Dynamic CtDNA monitoring in adjuvant therapy and recurrence for colorectal liver metastases (PKUCRLM-01): a prospective study.

INTRODUCTION

Effective prediction methods for monitoring the risk of recurrence of colorectal cancer liver metastasis (CRLM) and guiding postoperative adjuvant treatment (ACT) are currently lacking. This study aimed to evaluate the value of postoperative dynamic circulating tumor DNA (ctDNA) monitoring in guiding ACT and predicting recurrence compared with other clinicopathological factors.

METHODS

This prospective study enrolled 414 consecutive patients with CRLM who underwent radical resection. Regular dynamic ctDNA monitoring was performed every 3 months until 1 year postoperatively or on clinical recurrence. ctDNA detection was performed using the J25 detection panel, previously constructed and verified at our center.

RESULTS

Postoperative ctDNA status at 1 month [hazard ratio (HR) = 3.64, 95% confidence interval (CI) 2.37-5.59, P <0.0001] significantly distinguished long-term survival. ctDNA-positive patients (HR = 0.228, 95% CI 0.116-0.446, P <0.0001) benefitted more from ACT than ctDNA-negative patients ( P = 0.39).

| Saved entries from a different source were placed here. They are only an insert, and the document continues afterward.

Lemma catalog_partition_witness :
  ∃ n_job,
    ceil_div (n_cat_src (Sample.catalog "3FGL" 1200)) 500 = Ok n_job
    ∧ (n_job - 1) * 500 < n_cat_src (Sample.catalog "3FGL" 1200) ≤ n_job * 500
    ∧ (∀ components job_configs,
         for_catalog Sample.make_nfs_path Sample.make_key Sample.NAME_FACTORY_loaded 500
           components job_configs ("3FGL", Sample.catalog "3FGL" 1200)
         = Ok (foldl store job_configs
                 (components
                    ≫= comp_jobs Sample.make_nfs_path Sample.make_key
                         Sample.NAME_FACTORY_loaded 500 "3FGL"
                         (Sample.catalog "3FGL" 1200) n_job))).
Proof.
  destruct (proj1 (catalog_partition Sample.make_nfs_path Sample.make_key
                     Sample.build_from_yamlfile Sample.make_catalog_comp_dict
                     Sample.NAME_FACTORY_loaded 500 "3FGL" (Sample.catalog "3FGL" 1200)
                     (Sample.component "E0") ltac:(by vm_compute) ltac:(by vm_compute))
              ltac:(by vm_compute))
    as (n_job & Hq & Hceil & Hstore & _).
  exists n_job. split; [exact Hq|]. split; [exact Hceil|exact Hstore].
Defined.

(** An [nsrc] that does not convert to a float: the generator raises
    [OverflowError] and returns no range at all. *)
Lemma huge_nsrc_overflows :
  (Sample.build_job_configs "catalog.yaml" (2 ^ 1024) false).2 = Raise OverflowError.
Proof. by vm_compute. Qed.

(** C2 fails on a library of two catalogs.  Two catalogs of one source
    each and two components make four jobs, which the loops store under
    two keys only: the dictionary returned has two entries, both of the
    catalog that came last, and the two jobs of the first catalog are
    gone. *)
Theorem two_catalogs_share_keys :
  let stored catalog_name :=
    catalog_jobs Sample.make_nfs_path Sample.make_key Sample.NAME_FACTORY_loaded 500
      catalog_name (Sample.catalog catalog_name 1) 1
      (Sample.build_from_yamlfile "binning.yaml") in
  length (stored "3FGL" ++ stored "4FGL") = 4%nat
  ∧ (stored "3FGL").*1 = [ "E0_PSF3_00"; "E1_PSF3_00" ]
  ∧ (stored "4FGL").*1 = [ "E0_PSF3_00"; "E1_PSF3_00" ]
  ∧ ∃ job_configs,
      (Sample.build_job_configs "two_catalogs.yaml" 500 false).2 = Ok job_configs
      ∧ size job_configs = 2%nat
      ∧ map_to_list job_configs ≡ₚ stored "4FGL".
Proof.
  cbn zeta. split; [by vm_compute|]. split; [by vm_compute|]. split; [by vm_compute|].
  eexists. split; [by vm_compute|]. split; [by vm_compute|].
  apply (bool_decide_unpack _). by vm_compute.
Qed.

(** A negative [nsrc] is not rejected: the run returns an empty
    dictionary. *)
Lemma negative_nsrc_not_rejected :
  (Sample.build_job_configs "catalog.yaml" (-500) false).2 = Ok ∅
  ∧ ¬ ∃ e, (Sample.build_job_configs "catalog.yaml" (-500) false).2 = Raise e.
Proof.
  assert ((Sample.build_job_configs "catalog.yaml" (-500) false).2 = Ok ∅) as ->
    by by vm_compute.
  split; [done|]. by intros [e ?].
Qed.

Lemma nsrc_not_positive_witness :
  (Sample.build_job_configs "catalog.yaml" 0 false).2 = Raise ZeroDivisionError
  ∧ (Sample.build_job_configs "catalog.yaml" (- 2 ^ 1024) false).2 = Raise OverflowError.
Proof.
  split.
  - apply (nsrc_not_positive Sample.make_nfs_path Sample.make_key
             Sample.build_from_yamlfile Sample.make_catalog_comp_dict
             Sample.NAME_FACTORY (Sample.args "catalog.yaml" 0 false)).
    by vm_compute.
  - apply (nsrc_not_positive Sample.make_nfs_path Sample.make_key
             Sample.build_from_yamlfile Sample.make_catalog_comp_dict
             Sample.NAME_FACTORY (Sample.args "catalog.yaml" (- 2 ^ 1024) false)).
    by vm_compute.
Defined.

End GeneratorFacts.


(** * Line 178 in floating point *)

Module Binary64Facts.
Import Generator Generator.Binary64 GeneratorFacts.

Lemma pow2_pos e : 0 < pow2 e.
Proof. unfold pow2. apply Z.pow_pos_nonneg; lia. Qed.

Lemma pow2_nonpos e : e ≤ 0 → pow2 e = 1.
Proof. intros H. unfold pow2. by rewrite Z.max_l by lia. Qed.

Dynamic assessment of ctDNA status at 1 and 3-6 months postoperatively showed a significantly better prognosis in patients who remained negative or converted to negative than in those who remained positive (HR = 11.20, 95% CI 3.90-32.22, P <0.0001) or negative turned positive (HR = 3.61, 95% CI 1.31-9.98, P = 0.023). ctDNA status post-ACT and 1-month post-surgery exhibited higher area under the receiver operating characteristic (AUROC = 0.73 and 0.71) for recurrence-free survival than that of postoperative carcinoembryonic antigen (AUROC = 0.53) or pathological tumor regression grade (AUROC = 0.55).

CONCLUSION

The J25 panel showed good performance for dynamic monitoring of ctDNA levels after radical resection of CRLM, improving static prognosis prediction, dynamic recurrence monitoring, and further guidance on ACT and early recurrence intervention.